[PROBLEM STATEMENT]
In the entries that follow, the lines from the one with "(** Which of the two ecall instructions. *)" through the one with "- injection E" are the ones to write out, exactly and with both ends included. Nothing else should appear.

======== RECORDS FOR THE EXERCISE

(* ===== verification/InterpFlow.v ===== *)
(** * Control flow and gas accounting

    Where the interpreter can go, as an invariant of the states it visits, and
    an exact ledger of where the gas of a run went. *)

From S2P Require Import Prelude MachineInt Engine GasConst Instruction InstructionFacts GasSim.
From S2P Require Import GasCost Predecode Mat Mem Interp InterpFacts InterpSafety InterpResume.

Section Flow.
  Context {M : Type} {MM : Memory M} {ML : MemoryLaws M}.
  Context {H : Type} {EH : EcallHandler H M} {HL : HandlerLaws H M}.
  Context (p : Predecode) (code : list Z) (mem_cycles code_base : Z).
  Context (Hlen : Z.of_nat (length code) < 2 ^ 32) (POK : predecode_ok code mem_cycles p).

  #[local] Abbreviation State := (State H M).
  #[local] Abbreviation exec := (exec p code code_base).
  #[local] Abbreviation step := (step p code code_base).
  #[local] Abbreviation loop := (loop p code code_base).
  #[local] Abbreviation run := (run p code code_base).

(** Which of the two ecall instructions. *)
Definition is_ecalli (i : Inst) : bool := match i with Ecalli _ => true | _ => false end.

Lemma exec_ecall_arm (st : State) pc npc i :
  is_ecall_block i = true -> exists k, exec st pc npc i = exec_ecall p st pc npc (is_ecalli i) k.
Proof. destruct i; try discriminate; intros _; by eexists. Qed.

(** ** Visited states *)

(** [visits st i st' j]: a run that is at the head of the loop in [st] with
    index [i] is later there in [st'] with index [j]. *)
Inductive visits (st : State) (i : nat) : State -> nat -> Prop :=
  | visits_refl : visits st i st i
  | visits_step st1 j st2 k :
      visits st i st1 j -> step st1 j = Ret (st2, inr k) -> visits st i st2 k.

Lemma visits_head_ok st i st' j : head_ok p st i -> visits st i st' j -> head_ok p st' j.
Proof.
  intros Hh V. induction V as [|st1 j st2 k V IH E]; [done|].
  destruct (step_ok p code mem_cycles code_base Hlen POK st1 j IH) as (s & o & Es & _ & _ & Ho).
  rewrite E in Es. injection Es as <- <-. apply Ho.
Qed.

(** An instruction that goes on to another one goes to the next, or to a block
    start; after a terminator the next one is a block start as well. *)
Lemma step_target st j x st2 k :
  head_ok p st j -> insts p !! j = Some x -> step st j = Ret (st2, inr k) ->
  starts_at p k \/ (k = S j /\ is_terminator (inst x) = false).
Proof.
  intros Hh Hx E. destruct (Hh) as (x' & Hx' & OK & _). rewrite Hx in Hx'. injection Hx' as <-.
  destruct (gate_ok p code mem_cycles Hlen POK st j x Hx Hh) as (st1 & enter & Eg & OK1 & _ & _ & Hen).
  destruct (step_ok p code mem_cycles code_base Hlen POK st j Hh) as (s & o & Es & _ & _ & Ho).
  rewrite E in Es. injection Es as <- <-. destruct Ho as [(y & Hy & _) _].
  unfold Interp.step in E. rewrite Hx in E. cbn [expect res_bind] in E. rewrite Eg in E. cbn [res_bind] in E.
  destruct enter; cbn [negb] in E; [|done].
  destruct (exec st1 (pc x) (next_pc x) (inst x)) as [[s ctl]|] eqn:Ee; [|done]. cbn [res_bind] in E.
  destruct ctl as [r|i|]; [done| |].
  - injection E as <- ->. left. destruct (is_ecall_block (inst x)) eqn:He.
    + destruct (exec_ecall_arm st1 (pc x) (next_pc x) _ He) as [kind Ek]. rewrite Ek in Ee.
      destruct (exec_ecall_ok p code mem_cycles Hlen POK st1 j x (is_ecalli (inst x)) kind OK1 Hx He)
        as (s' & ctl' & E' & _ & _ & _ & Hj). rewrite Ee in E'. injection E' as <- <-. by apply Hj.
    + destruct (exec_plain p code mem_cycles code_base Hlen POK st1 j x OK1 Hx He) as (s' & ctl' & c & E' & _ & _ & _ & _ & Hj).
      { eapply covered_budget; eauto. by apply Hen. }
      rewrite Ee in E'. injection E' as <- <-. by apply Hj.
  - destruct (_ <=? _)%nat; [done|]. injection E as <- <-.
    destruct (is_terminator (inst x)) eqn:Et; [|by right]. left. exists y. split; [done|].
    rewrite (po_start _ _ _ POK (S j) y Hy). cbn [after_terminator]. by rewrite Hx, Et.
Qed.

(** ** The gas ledger *)

(** What entering the block at an index costs. *)
Definition price (idx : nat) : Z :=
  match insts p !! idx with
  | Some x => if is_ecall_block (inst x) then ecall_dynamic_cost (is_ecalli (inst x))
              else default 0 (block_costs p !! idx)
  | None => 0
  end.

(** Whether a round at [idx] enters (and pays for) a block: an ecall needs its
    price, any other block its price and its reserve. *)
Definition enters (st : State) (idx : nat) : bool :=
  match insts p !! idx with
  | Some x => is_gas_block_start x &&
      (price idx + (if is_ecall_block (inst x) then 0 else default 0 (block_reserves p !! idx))
       <=? remaining (st_gas st))
  | None => false
  end.

(** The blocks a run enters, in order. *)
Fixpoint entered (fuel : nat) (st : State) (idx : nat) : list nat :=
  match fuel with
  | O => []
  | S fuel' =>
      (if enters st idx then [idx] else []) ++
      match step st idx with
      | Ret (st', inr j) => entered fuel' st' j
      | _ => []
      end
  end.

Definition total_price (l : list nat) : Z := fold_right (fun i acc => price i + acc) 0 l.

  Context (Hcow : forall (h : H) k regs (mem : M) h' regs' mem' res,
    handle h k regs mem = (h', regs', mem', res) -> cow_left mem' = cow_left mem).

Lemma exec_ecall_gas (st : State) pc npc b k st' ctl :
  exec_ecall p st pc npc b k = Ret (st', ctl) ->
  remaining (st_gas st) = remaining (st_gas st') +
    (if ecall_dynamic_cost b <=? remaining (st_gas st) then ecall_dynamic_cost b else 0) /\
  cow_left (st_mem st') = cow_left (st_mem st).
Proof.
  unfold exec_ecall. intros E.
  destruct (Z.ltb_spec (remaining (st_gas st)) (ecall_dynamic_cost b)),
    (Z.leb_spec (ecall_dynamic_cost b) (remaining (st_gas st))); try lia.
  { injection E as <- _. cbn. split; [lia|done]. }
  rewrite charge_expect_ok in E by lia. cbn [res_bind] in E.
  destruct (handle _ _ _ _) as [[[h regs] mem] res] eqn:Eh. apply Hcow in Eh.
  destruct res; [destruct (find_idx_for_pc _ _)|]; injection E as <- _; cbn; (split; [lia|done]).
Qed.

Lemma gate_gas (st st1 : State) idx x enter :
  insts p !! idx = Some x -> is_ecall_block (inst x) = false -> gate p st idx x = Ret (st1, enter) ->
  st_mem st1 = st_mem st /\
  remaining (st_gas st) = remaining (st_gas st1) + (if enters st idx then price idx else 0).
Proof.
  intros Hx He. unfold gate, enters, price. rewrite Hx, He.
  destruct (is_gas_block_start x) eqn:Hs; [|intros [= <- _]; cbn [andb]; split; [done|lia]].
  destruct (costs_at p code mem_cycles POK idx x Hx Hs He) as (cost & -> & Hc & ->).
  cbn [expect res_bind from_option id andb]. destruct (Z.eqb_spec cost 0); [lia|]. cbn [negb].
  set (reserve := Z.min _ _).
  destruct (Z.ltb_spec (remaining (st_gas st)) (cost + reserve)),
    (Z.leb_spec (cost + reserve) (remaining (st_gas st))); try lia.
  - intros [= <- _]. cbn [set_regs st_mem st_gas]. split; [done|lia].
  - destruct (charge_expect _ _) as [g|] eqn:Ec; [|done]. apply charge_expect_inv in Ec as [_ ->].
    intros [= <- _]. cbn [st_mem st_gas remaining]. split; [done|lia].
Qed.

Lemma step_gas (st st' : State) idx o :
  head_ok p st idx -> step st idx = Ret (st', o) ->
  remaining (st_gas st) = remaining (st_gas st') + (if enters st idx then price idx else 0) +
    (cow_left (st_mem st) - cow_left (st_mem st')).
Proof.
  intros Hh E. destruct (Hh) as (x & Hx & OK & _).
  destruct (gate_ok p code mem_cycles Hlen POK st idx x Hx Hh) as (st1 & enter & Eg & OK1 & _ & _ & Hen).
  unfold Interp.step in E. rewrite Hx in E. cbn [expect res_bind] in E.
  rewrite Eg in E. cbn [res_bind] in E. destruct (is_ecall_block (inst x)) eqn:He.
  - unfold enters, price. rewrite Hx, He.
    rewrite (gate_ecall p code mem_cycles POK st idx x Hx He) in Eg. injection Eg as <- <-. cbn [negb] in E.
    rewrite (ecall_is_start p code mem_cycles POK idx x Hx He), Z.add_0_r. cbn [andb].
    destruct (exec_ecall_arm st (pc x) (next_pc x) _ He) as [kind Ek]. rewrite Ek in E.
    destruct (exec_ecall _ _ _ _ _ _) as [[s ctl]|] eqn:Ee; [|done]. cbn [res_bind] in E.
    apply exec_ecall_gas in Ee as [G C].
    destruct ctl; [..|destruct (_ <=? _)%nat]; injection E as <- _; cbn; lia.
  - destruct (gate_gas _ _ _ _ _ Hx He Eg) as [Em G]. destruct enter; cbn [negb] in E.
    2: { injection E as <- _. rewrite Em. lia. }
    destruct (exec_plain p code mem_cycles code_base Hlen POK st1 idx x OK1 Hx He)
      as (s & ctl & c & Ee & _ & _ & Hg & Hw & _).
    { eapply covered_budget; eauto. by apply Hen. }
    rewrite Ee in E. cbn [res_bind] in E. rewrite Em in Hw.
    destruct ctl; [..|destruct (_ <=? _)%nat]; injection E as <- _; cbn; lia.
Qed.

Lemma loop_gas fuel (st st' : State) idx r :
  head_ok p st idx -> loop fuel st idx = Some (Ret (st', r)) ->
  remaining (st_gas st) = remaining (st_gas st') + total_price (entered fuel st idx) +
    (cow_left (st_mem st) - cow_left (st_mem st')).
Proof.
  revert st idx. induction fuel as [|fuel IH]; intros st idx Hh; [done|]. cbn [Interp.loop entered].
  destruct (step_ok p code mem_cycles code_base Hlen POK st idx Hh) as (s & o & Es & _ & _ & Ho).
  rewrite Es. pose proof (step_gas st s idx o Hh Es) as G. destruct o as [e|j].
  - intros [= <- _]. destruct (enters st idx); cbn; lia.
  - intros El. apply IH in El; [|apply Ho]. destruct (enters st idx); cbn [app total_price fold_right] in *;
      fold (total_price (entered fuel s j)); lia.
Qed.
End Flow.

(** C16: control-flow integrity. From a block start, every state the interpreter
    visits is well formed and sits on an instruction of the linear decoding of
    the code; and the next instruction it moves to is either a block start,
    where the gas gate runs again, or the textual successor of an instruction
    that is not a terminator. No branch, indirect jump, return from an ecall or
    fall-through past a terminator reaches the middle of a gas block. *)
Theorem control_flow_integrity {M} {MM : Memory M} {ML : MemoryLaws M} {H} {EH : EcallHandler H M}
    {HL : HandlerLaws H M} code mem_cycles code_base (st st' : State H M) i j :
  Z.of_nat (length code) < 2 ^ 32 -> st_ok st ->
  let p := predecode_rv_with_mem_cycles code mem_cycles in
  starts_at p i -> visits p code code_base st i st' j ->
  st_ok st' /\ exists x, insts p !! j = Some x /\
    decode (drop (Z.to_nat (pc x)) code) = Some (inst x, next_pc x - pc x) /\
    forall st2 k, step p code code_base st' j = Ret (st2, inr k) ->
      starts_at p k \/ (k = S j /\ is_terminator (inst x) = false).
Proof.
  intros Hlen OK p Hs V. pose proof (predecode_is_ok code mem_cycles Hlen) as POK.
  assert (head_ok p st' j) as Hh.
  { eapply (visits_head_ok p code mem_cycles code_base Hlen POK); [|exact V]. by apply head_at_start. }
  destruct (Hh) as (x & Hx & OK' & _). split; [done|]. exists x. split; [done|]. split.
  - destruct (po_stop _ _ _ POK) as (stop & T & _). by apply (tiles_entry _ _ _ _ _ _ T (Z.le_refl 0) Hx).
  - intros st2 k E. by eapply (step_target p code mem_cycles code_base Hlen POK).
Qed.

(** C5: gas accounting is exact. When the loop, started at a block start, stops
    with any exit reason, the gas it used is the sum of the prices of the blocks
    it entered (the static cost of an ordinary block, the dynamic cost of an
    ecall) plus the copy-on-write charges of the pages it copied, and nothing
    else: a refused block, a fault or a panic costs nothing beyond that. *)
Theorem gas_ledger_exact {M} {MM : Memory M} {ML : MemoryLaws M} {H} {EH : EcallHandler H M}
    {HL : HandlerLaws H M} code mem_cycles code_base (st st' : State H M) i r fuel :
  Z.of_nat (length code) < 2 ^ 32 -> st_ok st ->
  (forall (h : H) k regs (mem : M) h' regs' mem' res,
     handle h k regs mem = (h', regs', mem', res) -> cow_left mem' = cow_left mem) ->
  let p := predecode_rv_with_mem_cycles code mem_cycles in
  starts_at p i -> loop p code code_base fuel st i = Some (Ret (st', r)) ->
  remaining (st_gas st) - remaining (st_gas st') =
  total_price p (entered p code code_base fuel st i) + (cow_left (st_mem st) - cow_left (st_mem st')).
Proof.
  intros Hlen OK Hcow p Hs El. pose proof (predecode_is_ok code mem_cycles Hlen) as POK.
  pose proof (loop_gas p code mem_cycles code_base Hlen POK Hcow fuel st st' i r) as G.
  rewrite G; [lia|by apply head_at_start|done].
Qed.

(** ** Examples *)

Lemma poor_state_ok : st_ok poor_state.
Proof. destruct sample_state_ok as (? & ? & _). split; [done|]. split; [done|cbn; lia]. Qed.

(** [poor_state] after its first instruction. *)
Definition second_state : State PanickingHandler CopyingMemory :=
  mkState (mkRegs (<[7%nat := 1]> (r_gpr (st_regs sample_state))) 0) sample_mem (mkGas 49) panicking_handler.

Lemma control_flow_integrity_witness :
  step (predecode pause_code) pause_code 0x400000 poor_state 0 = Ret (second_state, inr 1%nat) /\
  st_ok second_state.
Proof.
  assert (step (predecode pause_code) pause_code 0x400000 poor_state 0 = Ret (second_state, inr 1%nat)) as E
    by (vm_compute; reflexivity).
  split; [exact E|].
  apply (control_flow_integrity pause_code DEFAULT_MEM_CYCLES 0x400000 poor_state second_state 0 1).
  - cbn. lia.
  - exact poor_state_ok.
  - eexists. split; vm_compute; reflexivity.
  - eapply visits_step; [apply visits_refl|exact E].
Defined.

Lemma panicking_cow (h : PanickingHandler) k regs (mem : CopyingMemory) h' regs' mem' res :
  handle h k regs mem = (h', regs', mem', res) -> cow_left mem' = cow_left mem.
Proof. unfold handle, PanickingHandler_handle. intros E. by simplify_eq. Qed.

(** [sample_state] after its run. *)
Definition panicked_state : State PanickingHandler CopyingMemory :=
  match loop (predecode sample_code) sample_code 0x400000 10 sample_state 0 with
  | Some (Ret (st, _)) => st
  | _ => sample_state
  end.

Lemma gas_ledger_exact_witness :
  entered (predecode sample_code) sample_code 0x400000 10 sample_state 0 = [0; 2]%nat /\
  remaining (st_gas sample_state) - remaining (st_gas panicked_state) =
  total_price (predecode sample_code) (entered (predecode sample_code) sample_code 0x400000 10 sample_state 0) +
  (cow_left (st_mem sample_state) - cow_left (st_mem panicked_state)).
Proof.
  split; [vm_compute; reflexivity|].
  apply (gas_ledger_exact sample_code DEFAULT_MEM_CYCLES 0x400000 sample_state panicked_state 0 ExitPanic 10).
  - cbn. lia.
  - exact sample_state_ok.
  - exact panicking_cow.
  - eexists. split; vm_compute; reflexivity.
  - vm_compute. reflexivity.
Defined.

================

[EXPECTED OUTPUT]
(** Which of the two ecall instructions. *)
Definition is_ecalli (i : Inst) : bool := match i with Ecalli _ => true | _ => false end.

Lemma exec_ecall_arm (st : State) pc npc i :
  is_ecall_block i = true -> exists k, exec st pc npc i = exec_ecall p st pc npc (is_ecalli i) k.
Proof. destruct i; try discriminate; intros _; by eexists. Qed.

(** ** Visited states *)

(** [visits st i st' j]: a run that is at the head of the loop in [st] with
    index [i] is later there in [st'] with index [j]. *)
Inductive visits (st : State) (i : nat) : State -> nat -> Prop :=
  | visits_refl : visits st i st i
  | visits_step st1 j st2 k :
      visits st i st1 j -> step st1 j = Ret (st2, inr k) -> visits st i st2 k.

Lemma visits_head_ok st i st' j : head_ok p st i -> visits st i st' j -> head_ok p st' j.
Proof.
  intros Hh V. induction V as [|st1 j st2 k V IH E]; [done|].
  destruct (step_ok p code mem_cycles code_base Hlen POK st1 j IH) as (s & o & Es & _ & _ & Ho).
  rewrite E in Es. injection Es as <- <-. apply Ho.
Qed.

(** An instruction that goes on to another one goes to the next, or to a block
    start; after a terminator the next one is a block start as well. *)
Lemma step_target st j x st2 k :
  head_ok p st j -> insts p !! j = Some x -> step st j = Ret (st2, inr k) ->
  starts_at p k \/ (k = S j /\ is_terminator (inst x) = false).
Proof.
  intros Hh Hx E. destruct (Hh) as (x' & Hx' & OK & _). rewrite Hx in Hx'. injection Hx' as <-.
  destruct (gate_ok p code mem_cycles Hlen POK st j x Hx Hh) as (st1 & enter & Eg & OK1 & _ & _ & Hen).
  destruct (step_ok p code mem_cycles code_base Hlen POK st j Hh) as (s & o & Es & _ & _ & Ho).
  rewrite E in Es. injection Es as <- <-. destruct Ho as [(y & Hy & _) _].
  unfold Interp.step in E. rewrite Hx in E. cbn [expect res_bind] in E. rewrite Eg in E. cbn [res_bind] in E.
  destruct enter; cbn [negb] in E; [|done].
  destruct (exec st1 (pc x) (next_pc x) (inst x)) as [[s ctl]|] eqn:Ee; [|done]. cbn [res_bind] in E.
  destruct ctl as [r|i|]; [done| |].
  - injection E as <- ->. left. destruct (is_ecall_block (inst x)) eqn:He.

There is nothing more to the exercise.